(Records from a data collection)
* * *

Lemma llm_req_requests_witness :
  exists db' t' sent,
    llm_req (fun _ => None) (fun _ => None) (fun _ => false) [] cfg_example true
      [turn_example 401 LLM_RESP_OK; turn_example 200 LLM_RESP_OK] None
      routing_example store_example (bs "A") 1 = Some (0, db', t', sent) /\
    length sent = 2%nat /\ rejected_last sent.
Proof.
  do 3 eexists. split; [vm_compute; reflexivity|]. split; [reflexivity|].
  apply (llm_req_requests (fun _ => None) (fun _ => None) (fun _ => false) [] cfg_example
    [turn_example 401 LLM_RESP_OK; turn_example 200 LLM_RESP_OK] None routing_example store_example (bs "A") 1 0 _ _ _
    ltac:(vm_compute; reflexivity)).
Defined.

Lemma select_first_witness :
  select (candidate_rows routing_example (bs "A")) 2 true 10 (req_start routing_example store_example 2) <> None.
Proof.
  apply (proj2 (select_first (candidate_rows routing_example (bs "A")) 2 true 10 (req_start routing_example store_example 2) ltac:(lia))
    routing_example store_example). by vm_compute.
Defined.

Lemma health_invariant_witness :
  let db' := fold_left run_op [(5, bs "a", OpError); (6, bs "a", OpError)] routing_example in
  model_degraded_now true 30 (bs "a") db' = true.
Proof.
  assert (H : Forall (fun m => md_status m = DISABLED \/ exists f, md_fails m = Some f /\ f < 2) (rd_models routing_example)).
  { apply List.Forall_forall. intros m [<-|[<-|[]]]; right; exists 0; (split; [reflexivity|lia]). }
  cbv zeta.
  set (m := nth 0 (rd_models (fold_left run_op [(5, bs "a", OpError); (6, bs "a", OpError)] routing_example)) (row_example "" "" None 0)).
  change (bs "a") with (md_id m) at 3.
  apply (proj1 (health_invariant 2 60 routing_example [(5, bs "a", OpError); (6, bs "a", OpError)] ltac:(lia) eq_refl eq_refl H) m 2 6 30);
    [vm_compute; left; reflexivity | reflexivity | reflexivity | lia | reflexivity | lia].
Defined.

Lemma media_job_ends_witness :
  let '(text, _, k, _) := llm_transcribe (fun _ _ => true) 10 (fun _ => true) (fun _ => mk_media true 10 500 None) true true
    (mk_job 1 1 3 false) routing_example in
  TRANSCRIBE_MAX_ATTEMPTS <= 3 /\ text = Some (media_fail_text false) /\ k = O.
Proof.
  pose proof (media_job_ends (fun _ _ => true) 10 (fun _ => true) (fun _ => mk_media true 10 500 None) true true
    (mk_job 1 1 3 false) routing_example) as H.
  split; [done|]. apply H; [done|reflexivity].
Defined.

* * *

• **Exercise**
Identify each line in the records above containing the word "split"; copy those lines.

• **Response area**
  do 3 eexists. split; [vm_compute; reflexivity|]. split; [reflexivity|].
  { apply List.Forall_forall. intros m [<-|[<-|[]]]; right; exists 0; (split; [reflexivity|lia]). }
  split; [done|]. apply H; [done|reflexivity].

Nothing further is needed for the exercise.